学校に着いたのは、夕方の七時近くだった。校門は閉まっていなかった。部活の連中が遅くまで残っているのだろう。グラウンドの方からブラスバンドの練習の音が聞こえていた。俺たちは自転車を駐輪場に放り込んで、校舎に向かった。
「屋上の鍵、用務員のおじいさんが持ってる」
迅が言った。
「説明する暇、ないぞ」
「説明しなくていい。前に一度だけ、貸してくれたことがある」
「いつ」
「中三のとき。あの人、たぶん俺たちに弱い。透が前に、お弁当のおかずを分けて、よく話してた」
俺たちは用務員室に向かった。ドアを開けると、痩せた、白髪のおじいさんが新聞を読んでいた。俺たちを見て、目を上げた。
「お、お前ら」
「お久しぶりです」
迅は頭を下げた。
「屋上の鍵、貸してくれませんか」
「屋上?」
「俺たち、ちょっと、話したいことがあって」
「話?」
おじいさんは俺たちをじっと見た。迅の顔。それから、俺の顔。俺の顔を見たとき、おじいさんの目がふと止まった。
「お前」
「松崎です」
「お前、誰かに似てるな」
「祖父に、よく似てると言われます」
「祖父」
おじいさんは何かを思い出そうとしていた。
「松崎春一さん」
俺が言った。おじいさんは目を見開いた。
「春ちゃんか」
「祖父を、知ってるんですか」
「同じ町の人間だった。死んだの、もう二十年以上前だが」
おじいさんは机の引き出しから鍵を取り出した。
「春ちゃんの孫なら、いいよ。何があってもいい。屋上にも、雪が積もったときの掃除で、たまにあがる。鍵、ここだ」
おじいさんは鍵を俺に渡した。
「ただし、フェンスを越えるなよ」
「越えません」
「絶対だぞ」
「絶対」
おじいさんは目を伏せた。
「春ちゃんも、若い頃、たまに、海を見てた。海を見てるとき、別の何かを見てる目をしてた。俺は子供だったが、覚えてる」
俺は鍵を握りしめた。
「祖父も、そういう人だったんですね」
「そういう人だった。優しい人だったが、ときどき、何かに憑かれてる目をしてた」
「ありがとうございます」
俺は頭を下げた。おじいさんはそれだけ言って、新聞に戻った。階段を上りながら、迅が言った。
「お前の祖父さん、海を見てたんだな」
「うん」
「俺の祖父さんも、たぶん、そうだった。母さんが言ってた。夜中に海を見に行ってた、って」
「俺たちは、その続きだ」
「続きにはしない」
「うん」
屋上に着いた。鍵を開けた。ドアを押した。重かった。
開けると、屋上の風が顔に当たった。夏の夕方の、湿った風だった。屋上は広かった。コンクリートの平らな床。

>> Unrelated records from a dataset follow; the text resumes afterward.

Lemma get_audit_log_refines_history_witness :
  Treasury.get_audit_log 0 10 (tx TREASURY [] 2000) treasury_ready =
    Ret (history_page 0 10 treasury_history) treasury_ready /\
  history_page 0 10 treasury_history = treasury_history.
Proof.
  split; [|evaluates].
  exact (get_audit_log_refines_history (K:=Treasury.DataKey.t) (tx TREASURY [] 2000) treasury_ready
    treasury_history 0 10 treasury_audit ltac:(by vm_compute) ltac:(split; by vm_compute)).
Defined.

(** ** The protocol as a whole *)

Ltac proper_calls := repeat constructor; vm_compute; intuition discriminate.

Lemma sys_half_reachable : sys_reachable sys_half.
Proof. apply sys_run_reachable. proper_calls. Qed.
Lemma sys_full_reachable : sys_reachable sys_full.
Proof. apply sys_run_reachable. proper_calls. Qed.

Lemma sys_half_runs : rtc sys_step sys_half sys_full.
Proof.
  unfold sys_full, sys_full_calls. rewrite run_calls_app. apply sys_runs. proper_calls.
Qed.

Lemma system_refines_contracts_witness :
  FinancingPool.reachable sys_full /\ rtc InvoiceNft.step sys_half sys_full.
Proof.
  destruct (system_refines_contracts sys_half sys_full sys_half_reachable sys_half_runs)
    as [(_ & _ & _ & _ & _ & H1 & _) (_ & _ & _ & H2 & _)].
  split; [exact H1|exact H2].
Defined.

Lemma protocol_books_agree_witness :
  exists p l, pool_of sys_full 1 = Some p /\ pool_agrees sys_full 1 p /\
    listing_of sys_full 1 = Some l /\ listing_agrees sys_full 1 l.
Proof.
  destruct (pool_of sys_full 1) as [p|] eqn:Ep; [|by vm_compute in Ep].
  destruct (listing_of sys_full 1) as [l|] eqn:El; [|by vm_compute in El].
  destruct (protocol_books_agree sys_full sys_full_reachable) as [Hp Hl].
  exists p, l. split_and!; [done|exact (Hp _ _ Ep)|done|exact (Hl _ _ El)].
Defined.

Lemma invoice_status_is_pool_state_witness :
  exists i p, slot sys_repaid 1 = Some (StoredV2 i) /\ inv_status i = Repaid /\
    pool_of sys_repaid 1 = Some p /\ p_is_closed p = true.
Proof.
  assert (Hs : rtc wired_step blank sys_repaid) by (apply wired_runs; [proper_calls|evaluates]).
  assert (Hi : exists i, slot sys_repaid 1 = Some (StoredV2 i) /\ inv_status i = Repaid).
  { eexists. split; [vm_compute; reflexivity|reflexivity]. }
  destruct Hi as (i & Ei & Er).
  pose proof (invoice_status_is_pool_state blank sys_repaid 1 i blank_deployed Hs Ei) as H.
  rewrite Er in H. destruct H as (p & Hp & Hc).
  exact (ex_intro _ i (ex_intro _ p (conj Ei (conj Er (conj Hp Hc))))).
Defined.

Lemma at_market signers now : forallb (fun a => negb (list_mem a signers)) CONTRACTS = true ->
  runs_at MARKET (tx MARKET signers now).
Proof.
  intros H. split; [done|]. intros a Ha%list_elem_of_In. rewrite forallb_forall in H.
  by apply negb_true_iff, H.
Qed.

Lemma funding_completion_is_atomic_witness :
  let w' := run_tx (Marketplace.fund_invoice BOB 1 360000000) (tx MARKET [BOB] 4000) sys_half in
  exists p i, pool_of w' 1 = Some p /\ p_token p = USD /\ p_face_value p = FACE /\
    slot w' 1 = Some (StoredV2 i) /\ inv_status i = Funded.
Proof.
  cbv zeta.
  destruct (funding_completion_is_atomic BOB 1 360000000 (tx MARKET [BOB] 4000) sys_half _
    (at_market [BOB] 4000 ltac:(evaluates)) ltac:(runs)) as (l & El & H).
  assert (Hl : (l_token l, l_funded_amount l + 360000000 >=? l_asking_price l) = (USD, true)).
  { vm_compute in El. by injection El as <-. }
  injection Hl as Ht Hf. rewrite Hf in H. destruct H as (i & late & _ & Ei & _ & _ & Hp & Hs & _).
  assert (Ha : inv_amount i = FACE) by (vm_compute in Ei; by injection Ei as <-).
  rewrite Ht, Ha in Hp. do 2 eexists. split_and!; [exact Hp|done|done|exact Hs|done].
Defined.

フェンス。フェンスの向こうに海が見えた。海はもう暗くなりはじめていた。空に、最初の星が一つ、出ていた。俺たちは屋上の真ん中まで歩いた。
「あの場所だ」
迅が指差した。フェンスの一角。去年の七月、透が落ちた場所。俺たちはそこに向かって歩いた。歩きながら、俺は心臓が鼓動するのを感じた。
「迅、俺、覚えてないんだ。最後の数分」
「俺も」
「今、思い出せるかな」
「思い出そう」
フェンスの前に立って、下を覗き込んだ。四階分の高さ。アスファルトの地面が、暗くなりはじめていた。
「透は、ここに立った」
俺は言った。
「フェンスを越えて、向こう側に」
「うん」
「俺たちは、ここに立って、透を見た」
「うん」
「そこから、覚えてない」
「うん」
俺たちは立った。夕方の風が強くなった。俺は目を閉じた。閉じた目の裏に、去年の七月二十二日の屋上が、戻ってきた。